This is one view - We are who we are and we really just have to get on with it - it's all we've got!
If we wipe everything out with a bland word here or accord being reached there at the behest of a detached stranger - then WHO are we and what are we doing?
This is my view! - All my clients benefit from having access to me in between calls because who knows when an emergency might arise. I’ve even been known to speak to someone at 1am, only once and it was a client who wouldn’t normally ever disturb me out of hours. Recently, I had an emergency call on a Saturday morning from one of my clients which lasted about 20 minutes – by the end of it my client had stopped panicking, and was laughing again.
The still, though soon to be ex, husband of my client (his choice) had discovered that she was seeking help to get through what she was finding a very difficult time in her life. During our call she asked me if she was totally pathetic and useless, words he’d used to describe her choice in having a stranger help her.
Every person has their own life, they have their own experiences and these are the things which shape how we are able to respond to situations. There are some people who have had very little to ‘handle’ and when something happens they don’t have a coping strategy. There are others though who have gone through so much that they have so much strategy they’ve actually stopped feeling and just get on with it – sometimes with a bit of martyr thrown in.
When I first got involved in this line of work, I’d never found anything stressful – well, nothing I’d admit to! I was a past master at ‘getting on with it’, a great user of the stiff upper lip and a massive amount of self deprecating humour usually helped too. When my husband and I separated, I simultaneously moved house, saw my kids only half a week, was made redundant and a few months later my parents were involved in a car crash, Dad staying in hospital for a month over Christmas.

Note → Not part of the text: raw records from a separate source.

(* ===== verification/Ctype.v ===== *)
(** * Character classes (lib/ctype.c, include/linux/ctype.h) *)

From S2P Require Import Prelude.

Definition _U : Z := 0x01.
Definition _L : Z := 0x02.
Definition _D : Z := 0x04.
Definition _C : Z := 0x08.
Definition _P : Z := 0x10.
Definition _S : Z := 0x20.
Definition _X : Z := 0x40.
Definition _SP : Z := 0x80.

(** The flags are distinct bits: [+] is C's bitwise or of them. *)
Definition _ctype : list Z := [
  _C; _C; _C; _C; _C; _C; _C; _C;
  _C; _C+_S; _C+_S; _C+_S; _C+_S; _C+_S; _C; _C;
  _C; _C; _C; _C; _C; _C; _C; _C;
  _C; _C; _C; _C; _C; _C; _C; _C;
  _S+_SP; _P; _P; _P; _P; _P; _P; _P;
  _P; _P; _P; _P; _P; _P; _P; _P;
  _D; _D; _D; _D; _D; _D; _D; _D;
  _D; _D; _P; _P; _P; _P; _P; _P;
  _P; _U+_X; _U+_X; _U+_X; _U+_X; _U+_X; _U+_X; _U;
  _U; _U; _U; _U; _U; _U; _U; _U;
  _U; _U; _U; _U; _U; _U; _U; _U;
  _U; _U; _U; _P; _P; _P; _P; _P;
  _P; _L+_X; _L+_X; _L+_X; _L+_X; _L+_X; _L+_X; _L;
  _L; _L; _L; _L; _L; _L; _L; _L;
  _L; _L; _L; _L; _L; _L; _L; _L;
  _L; _L; _L; _P; _P; _P; _P; _C;
  0; 0; 0; 0; 0; 0; 0; 0; 0; 0; 0; 0; 0; 0; 0; 0;
  0; 0; 0; 0; 0; 0; 0; 0; 0; 0; 0; 0; 0; 0; 0; 0;
  _S+_SP; _P; _P; _P; _P; _P; _P; _P; _P; _P; _P; _P; _P; _P; _P; _P;
  _P; _P; _P; _P; _P; _P; _P; _P; _P; _P; _P; _P; _P; _P; _P; _P;
  _U; _U; _U; _U; _U; _U; _U; _U; _U; _U; _U; _U; _U; _U; _U; _U;
  _U; _U; _U; _U; _U; _U; _U; _P; _U; _U; _U; _U; _U; _U; _U; _L;
  _L; _L; _L; _L; _L; _L; _L; _L; _L; _L; _L; _L; _L; _L; _L; _L;
  _L; _L; _L; _L; _L; _L; _L; _P; _L; _L; _L; _L; _L; _L; _L; _L
].

Definition __ismask (x : Z) : Z := nth (Z.to_nat (u8 x)) _ctype 0.

Definition has_class (x m : Z) : bool := negb (Z.land (__ismask x) m =? 0).
Definition isalnum (c : Z) : bool := has_class c (Z.lor _U (Z.lor _L _D)).
Definition isalpha (c : Z) : bool := has_class c (Z.lor _U _L).
Definition isdigit (c : Z) : bool := has_class c _D.
Definition islower (c : Z) : bool := has_class c _L.
Definition isprint (c : Z) : bool :=
  has_class c (Z.lor _P (Z.lor _U (Z.lor _L (Z.lor _D _SP)))).
Definition isspace (c : Z) : bool := has_class c _S.
Definition isupper (c : Z) : bool := has_class c _U.
Definition isxdigit (c : Z) : bool := has_class c (Z.lor _D _X).
Definition isascii (c : Z) : bool := u8 c <=? 0x7f.
Definition toascii (c : Z) : Z := Z.land (u8 c) 0x7f.

Definition tolower (c : Z) : Z := if isupper c then u8 (u8 c - (65 - 97)) else u8 c.
Definition toupper (c : Z) : Z := if islower c then u8 (u8 c - (97 - 65)) else u8 c.

(** ** Lemmas *)

Lemma isdigit_spec c : is_u8 c -> isdigit c = (48 <=? c) && (c <=? 57).
Proof.
  intros Hc. apply eqb_prop. pattern c. revert c Hc. apply forall_range. reflexivity.
Qed.

Lemma isxdigit_spec c : is_u8 c -> isxdigit c =
  ((48 <=? c) && (c <=? 57)) || ((65 <=? c) && (c <=? 70)) || ((97 <=? c) && (c <=? 102)).
Proof.
  intros Hc. apply eqb_prop. pattern c. revert c Hc. apply forall_range. reflexivity.
Qed.

(** White space: tab to carriage return, space, and the Latin-1 hard space. *)
Lemma isspace_spec c : is_u8 c ->
  isspace c = ((9 <=? c) && (c <=? 13)) || (c =? 32) || (c =? 160).
Proof.
  intros Hc. apply eqb_prop. pattern c. revert c Hc. apply forall_range. reflexivity.
Qed.

Lemma tolower_range c : is_u8 (tolower c).
Proof. unfold tolower. destruct (isupper c); apply u8_range. Qed.

Lemma toupper_range c : is_u8 (toupper c).
Proof. unfold toupper. destruct (islower c); apply u8_range. Qed.

(** Case conversion leaves nothing to convert. *)
Lemma tolower_idem c : is_u8 c -> tolower (tolower c) = tolower c.
Proof.
  intros Hc. apply Z.eqb_eq. pattern c. revert c Hc. apply forall_range. reflexivity.
Qed.

Lemma tolower_0 c : is_u8 c -> tolower c = 0 <-> c = 0.
Proof.
  intros Hc. rewrite <- !Z.eqb_eq. apply eq_iff_eq_true, eqb_prop. pattern c. revert c Hc.
  apply forall_range. reflexivity.
Qed.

I bought my first flat 25 years ago and invested in a twin tub washing machine because my Mum always said they were best – she’d never seen any need for an automatic. I’d spend all Saturday morning in the kitchen with my tub, sorting the pile of washing carefully on the kitchen floor in separate piles so’s to make sure that the hottest water was used for the bedding, then I did the whites and then the coloureds. It was a chore to bring out the washing machine and certainly not something done until there was plenty to load it.
When I upgraded to the delights of the automatic I was soon in seventh heaven and wondering why I had borne the drudgery of doing my dirty washing in such a laborious manner for so long. To me counselling, therapy and coaching fall into much the same bracket – your dirty washing can take all the time you want to wash or you can do it quickly and get back out to play. The choice really is yours.
In the period of my separation I began to learn that I wasn’t invincible, that I too needed a shoulder to cry on. I found someone to help me see that my long hidden feelings were perfectly acceptable, I got encouragement and support to help me find the strength which had been ebbing.
My client decided that she wasn’t pathetic and useless, she stopped crying, she made a plan of action, she isn’t going to be bowed by her husband. She left the call with strength and determination.
Thank you to my client’s ex for making me stop and wonder about the reason I do what I do. My clients have more courage than those who pretend all is well – their vulnerability to be open, honest and willing to make a difference to their lives (and those around them) at times when it might be easier to pretend they aren’t feeling good is something which humbles me everyday.
Easy things to help you in difficult situations
Stop and make sure you get that in breath to reach to the bottom of your lungs.
If need be, put your tongue between your upper and lower teeth at the back. Oh and drop your shoulders while you’re at it!